Work to be completed:
Every line of the data must be copied exactly.

Records to use:
(** C1, as the code has it.  After [Write(n, batch)], where [d] is the last
    datapoint of the batch for its measurement, a [ReadImmediate] of that
    measurement on [n] sends one reply holding exactly the stored datapoint:
    [d] itself when its timestamp is at least 1, and otherwise [d] with the
    clock reading taken while it was handled, which is not before the time
    [t0] at which the write began as long as the clock does not run
    backwards. *)
Theorem Write_then_ReadImmediate m now t0 w i d ch :
  Write_Datapoints w !! i = Some d →
  (∀ j d', (i < j)%nat → Write_Datapoints w !! j = Some d' →
           Data_Measurement d' ≠ Data_Measurement d) →
  (∀ j, t0 ≤ now j) →
  out_err (ReadImmediate (out_store (Write m now w))
             (mkRequest (Write_Node w) [Data_Measurement d] ch)) = None ∧
  out_sent (ReadImmediate (out_store (Write m now w))
              (mkRequest (Write_Node w) [Data_Measurement d] ch))
    = [mkSend ch (mkReply "" (Write_Node w) [stamp (now i) d])] ∧
  Data_Measurement (stamp (now i) d) = Data_Measurement d ∧
  Data_Value (stamp (now i) d) = Data_Value d ∧
  (1 ≤ Data_Timestamp d → stamp (now i) d = d) ∧
  (Data_Timestamp d < 1 →
   Data_Timestamp (stamp (now i) d) = now i ∧
   t0 ≤ Data_Timestamp (stamp (now i) d)).
Proof.
  intros Hi Hlast Hclock.
  assert (datastore (out_store (Write m now w)) !! Write_Node w
            ≫= (λ nd, nd !! Data_Measurement d)
          = Some (stamp (now i) d)) as Hstored.
  { rewrite Write_unfold. simpl. rewrite lookup_insert_eq. simpl.
    by rewrite (write_loop_last _ _ _ _ _ 0 _ i d Hi Hlast). }
  unfold ReadImmediate. simpl.
  destruct (datastore (out_store (Write m now w)) !! Write_Node w)
    as [nd|]; simpl in Hstored; [|done].
  simpl. rewrite Hstored. simpl.
  split; [done|]. split; [done|].
  split; [apply stamp_Measurement|].
  split; [unfold stamp; by case_match|].
  split; [apply stamp_given|].
  intros Hunset. rewrite stamp_unset by done. simpl. auto.
Qed.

Response to this task:
(** C1, as the code has it.  After [Write(n, batch)], where [d] is the last
    datapoint of the batch for its measurement, a [ReadImmediate] of that
    measurement on [n] sends one reply holding exactly the stored datapoint:
    [d] itself when its timestamp is at least 1, and otherwise [d] with the
    clock reading taken while it was handled, which is not before the time
    [t0] at which the write began as long as the clock does not run
    backwards. *)
Theorem Write_then_ReadImmediate m now t0 w i d ch :
  Write_Datapoints w !! i = Some d →
  (∀ j d', (i < j)%nat → Write_Datapoints w !! j = Some d' →
           Data_Measurement d' ≠ Data_Measurement d) →
  (∀ j, t0 ≤ now j) →
  out_err (ReadImmediate (out_store (Write m now w))
             (mkRequest (Write_Node w) [Data_Measurement d] ch)) = None ∧
  out_sent (ReadImmediate (out_store (Write m now w))
              (mkRequest (Write_Node w) [Data_Measurement d] ch))
    = [mkSend ch (mkReply "" (Write_Node w) [stamp (now i) d])] ∧
  Data_Measurement (stamp (now i) d) = Data_Measurement d ∧
  Data_Value (stamp (now i) d) = Data_Value d ∧
  (1 ≤ Data_Timestamp d → stamp (now i) d = d) ∧
  (Data_Timestamp d < 1 →
   Data_Timestamp (stamp (now i) d) = now i ∧
   t0 ≤ Data_Timestamp (stamp (now i) d)).
Proof.
  intros Hi Hlast Hclock.
  assert (datastore (out_store (Write m now w)) !! Write_Node w
            ≫= (λ nd, nd !! Data_Measurement d)
          = Some (stamp (now i) d)) as Hstored.
  { rewrite Write_unfold. simpl. rewrite lookup_insert_eq. simpl.
    by rewrite (write_loop_last _ _ _ _ _ 0 _ i d Hi Hlast). }
  unfold ReadImmediate. simpl.
  destruct (datastore (out_store (Write m now w)) !! Write_Node w)
    as [nd|]; simpl in Hstored; [|done].
  simpl. rewrite Hstored. simpl.
  split; [done|]. split; [done|].
  split; [apply stamp_Measurement|].
  split; [unfold stamp; by case_match|].
  split; [apply stamp_given|].
  intros Hunset. rewrite stamp_unset by done. simpl. auto.
Qed.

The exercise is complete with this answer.